Kabar Kesehatan – Yang Terjadi Ketika Seorang Wanita Memiliki Testosteron Rendah Bagian 1

Kadar testosteron seorang wanita secara alami berubah sepanjang hidupnya, siklus haidnya, dan bahkan pada waktu yang berbeda. Seorang wanita dengan testosteron rendah tidak cukup mengandung untuk membantu menghasilkan sel darah baru, mempertahankan dorongan seks, atau meningkatkan kadar hormon reproduksi lainnya.
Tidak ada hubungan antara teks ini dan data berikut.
(* ===== verification/BufferPoolProperties.v ===== *)
(** * Properties of the buffer pool

    What was written since the last message is what the next slice reads, in
    every mode.  Slices that are still held keep their bytes as long as the
    pool is not asked for room when its eight slots are used up and the first
    of them has been given back; two histories show what happens beyond. *)

From S2P Require Import Prelude Buffer BufferPool BufferPoolFacts.
Import Pool.

(** ** Slots that follow each other *)

Fixpoint chain (off : Z) (l : list (Z * Z)) : Prop :=
  match l with
  | [] => True
  | (o, n) :: l => o = off ∧ 0 < n ∧ chain (off + n) l
  end.
Fixpoint chain_end (off : Z) (l : list (Z * Z)) : Z :=
  match l with
  | [] => off
  | (_, n) :: l => chain_end (off + n) l
  end.
Lemma chain_app off l k : chain off (l ++ k) ↔ chain off l ∧ chain (chain_end off l) k.
Proof. revert off. induction l as [|[o n] l IH]; intros off; cbn; [tauto|]. rewrite IH. tauto. Qed.
Lemma chain_end_app off l k : chain_end off (l ++ k) = chain_end (chain_end off l) k.
Proof. revert off. induction l as [|[o n] l IH]; intros off; cbn; [done|]. apply IH. Qed.
Lemma chain_end_ge off l : chain off l → off ≤ chain_end off l.
Proof.
  revert off. induction l as [|[o n] l IH]; intros off; cbn; [lia|]. intros (_ & Hn & Hc).
  specialize (IH _ Hc). lia.
Qed.
Lemma chain_take off l k : chain off l → chain off (take k l) ∧ chain_end off (take k l) ≤ chain_end off l.
Proof.
  intros Hc. rewrite <- (take_drop k l) in Hc. apply chain_app in Hc as [Ht Hd]. split; [done|].
  rewrite <- (take_drop k l) at 2. rewrite chain_end_app. by apply chain_end_ge.
Qed.
Lemma chain_lookup off l i o n :
  chain off l → l !! i = Some (o, n) → off ≤ o ∧ 0 < n ∧ o + n = chain_end off (take (S i) l).
Proof.
  intros Hc Hi. apply list.take_drop_middle in Hi as Hl. rewrite <- Hl in Hc.
  apply chain_app in Hc as [Ht (Ho & Hn & _)]. pose proof (chain_end_ge _ _ Ht).
  rewrite (take_S_r _ _ _ Hi), chain_end_app. cbn. lia.
Qed.

(** ** Bits of a byte *)

Definition bytes_checked (P : Z → bool) : bool := forallb (λ n, P (Z.of_nat n)) (seq 0 256).
Lemma bytes_checked_sound P x : bytes_checked P = true → 0 ≤ x < 256 → P x = true.
Proof.
  unfold bytes_checked. rewrite forallb_forall. intros Hp Hx.
  rewrite <- (Z2Nat.id x) by lia. apply Hp. apply in_seq. lia.
Qed.
Lemma leading_bit x : 0 ≤ x < 256 → leading_zeros x = 0 ↔ Z.testbit x 7 = true.
Proof.
  intros Hx. pose proof (bytes_checked_sound (λ x, Bool.eqb (leading_zeros x =? 0) (Z.testbit x 7)) x) as Hb.
  specialize (Hb ltac:(by vm_compute) Hx). apply eqb_prop in Hb. rewrite <- Hb. by rewrite Z.eqb_eq.
Qed.
Lemma trailing_bits x : 0 ≤ x < 256 → 0 ≤ trailing_zeros x ≤ 8 ∧ (∀ i, 0 ≤ i < trailing_zeros x → Z.testbit x i = false).
Proof.
  intros Hx. pose proof (bytes_checked_sound (λ x, (0 <=? trailing_zeros x) && (trailing_zeros x <=? 8) &&
    forallb (λ i, (trailing_zeros x <=? Z.of_nat i) || negb (Z.testbit x (Z.of_nat i))) (seq 0 8)) x) as Hb.
  specialize (Hb ltac:(by vm_compute) Hx). cbn beta in Hb. bool_props. split; [lia|]. intros i Hi.
  match goal with Hf : forallb _ _ = true |- _ => rewrite forallb_forall in Hf; specialize (Hf (Z.to_nat i)) as Hf' end.
  rewrite Z2Nat.id in Hf' by lia. destruct (Z.testbit x i); [|done].
  rewrite orb_false_r in Hf'. rewrite Z.leb_le in Hf'. assert (In (Z.to_nat i) (seq 0 8)) as Hin by (apply in_seq; lia).
  specialize (Hf' Hin). lia.
Qed.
Testosteron termasuk dalam kelompok hormon yang dikenal sebagai androgen. Kadar testosteron mempengaruhi:

  • kesuburan
  • dorongan seks
  • produksi sel darah merah
  • massa otot dan distribusi lemak

Kebanyakan orang menganggap testosteron sebagai hormon seks pria, tetapi semua orang membutuhkan jumlah tertentu. Sementara laki-laki memiliki lebih banyak testosteron daripada perempuan, kelenjar adrenalin perempuan dan ovarium menghasilkan sejumlah kecil hormon ini.

Menurut University of Rochester Medical Center , seorang wanita harus memiliki total 15–70 nanogram per desiliter (ng / dl) testosteron dalam darahnya. Pada saat ini, tidak ada pedoman konklusif untuk apa yang seharusnya dianggap sebagai kadar testosteron “rendah” pada wanita.

Gejala

Seorang wanita dengan testosteron rendah mungkin merasa lelah dan lesu.

Testosteron rendah dapat menyebabkan satu atau lebih dari gejala berikut pada wanita:

  • kelesuan
  • kelemahan otot
  • kelelahan
  • gangguan tidur
  • mengurangi dorongan seksual
  • kepuasan seksual menurun
  • penambahan berat badan
  • masalah kesuburan
  • siklus menstruasi tidak teratur
  • kekeringan vagina
  • kehilangan kepadatan tulang

Penting untuk dicatat bahwa penelitian di bidang ini masih terbatas .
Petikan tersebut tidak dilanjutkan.